AWS Certified SysOps Administrator – Associate (SOA-C03) — Question 57

A company deploys AWS infrastructure in a VPC that has an internet gateway. The VPC has public subnets and private subnets. An Amazon RDS for MySQL DB instance is deployed in a private subnet. An AWS Lambda function uses the same private subnet and connects to the DB instance to query data.
A developer modifies the Lambda function to require the function to publish messages to an Amazon Simple Queue Service (Amazon SQS) queue. After these changes, the Lambda function times out when it tries to publish messages to the SQS queue.
Which solutions will resolve this issue? (Choose two.)

Answer options

• A. Reconfigure the Lambda function so that the function is not connected to the VPC.
• B. Deploy an RDS proxy. Configure the Lambda function to connect to the DB instance through the proxy.
• C. Deploy a NAT gateway.

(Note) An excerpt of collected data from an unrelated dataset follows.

(** The second protocol is on the handle already: the first one is removed
    again. *)
Example Install_multiple_undone :
  match @CoreInstallMultipleProtocolInterfaces bench_dp path_ram bench bench (Some 4)
          [(guid_a, 11); (wit_guid, 12); (guid_b, 13)] wit_db with
  | Ok ((st, h), s') => st = EFI_INVALID_PARAMETER /\ h = 4 /\ hprots s' 4 = hprots wit_db 4
  | _ => False
  end.
Proof. vm_compute. split_and!; reflexivity. Qed.

(** A device path that is in the database already is refused, and what was
    installed before it is removed with its handle. *)
Example Install_multiple_already_started :
  match @CoreInstallMultipleProtocolInterfaces bench_dp path_ram bench bench (Some 0)
          [(guid_a, 11); (gEfiDevicePathProtocolGuid, 300)] path_db with
  | Ok ((st, h), s') => st = EFI_ALREADY_STARTED /\ h = 0 /\ gHandleList s' = gHandleList path_db
  | _ => False
  end.
Proof. vm_compute. split_and!; reflexivity. Qed.

(** The only protocol of the handle is uninstalled and the second removal
    fails.  The handle was freed with its last protocol, so that the
    protocol is not installed again. *)
Example Uninstall_multiple_loses :
  match @CoreUninstallMultipleProtocolInterfaces bench 4 [(wit_guid, 100); (guid_a, 11)] wit_db with
  | Ok (st, s') => st = EFI_INVALID_PARAMETER /\ gHandleList wit_db = [4] /\ gHandleList s' = []
  | _ => False
  end.
Proof. vm_compute. split_and!; reflexivity. Qed.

Update the private subnet's route table to route all traffic to the NAT gateway.
• D. Create an interface endpoint for Amazon SQS in the VPC.
• E. Create a gateway endpoint for Amazon SQS in the VPC.

Correct answer: C, D

Explanation

The correct answers are C and D. Option C resolves the timeout issue by allowing the Lambda function in the private subnet to access the internet for SQS communication through the NAT gateway. Option D provides a direct connection to SQS from the VPC, which is necessary for the Lambda function to successfully send messages. Options A and B do not address the issue correctly, as A removes necessary VPC connectivity and B does not directly solve the SQS access problem.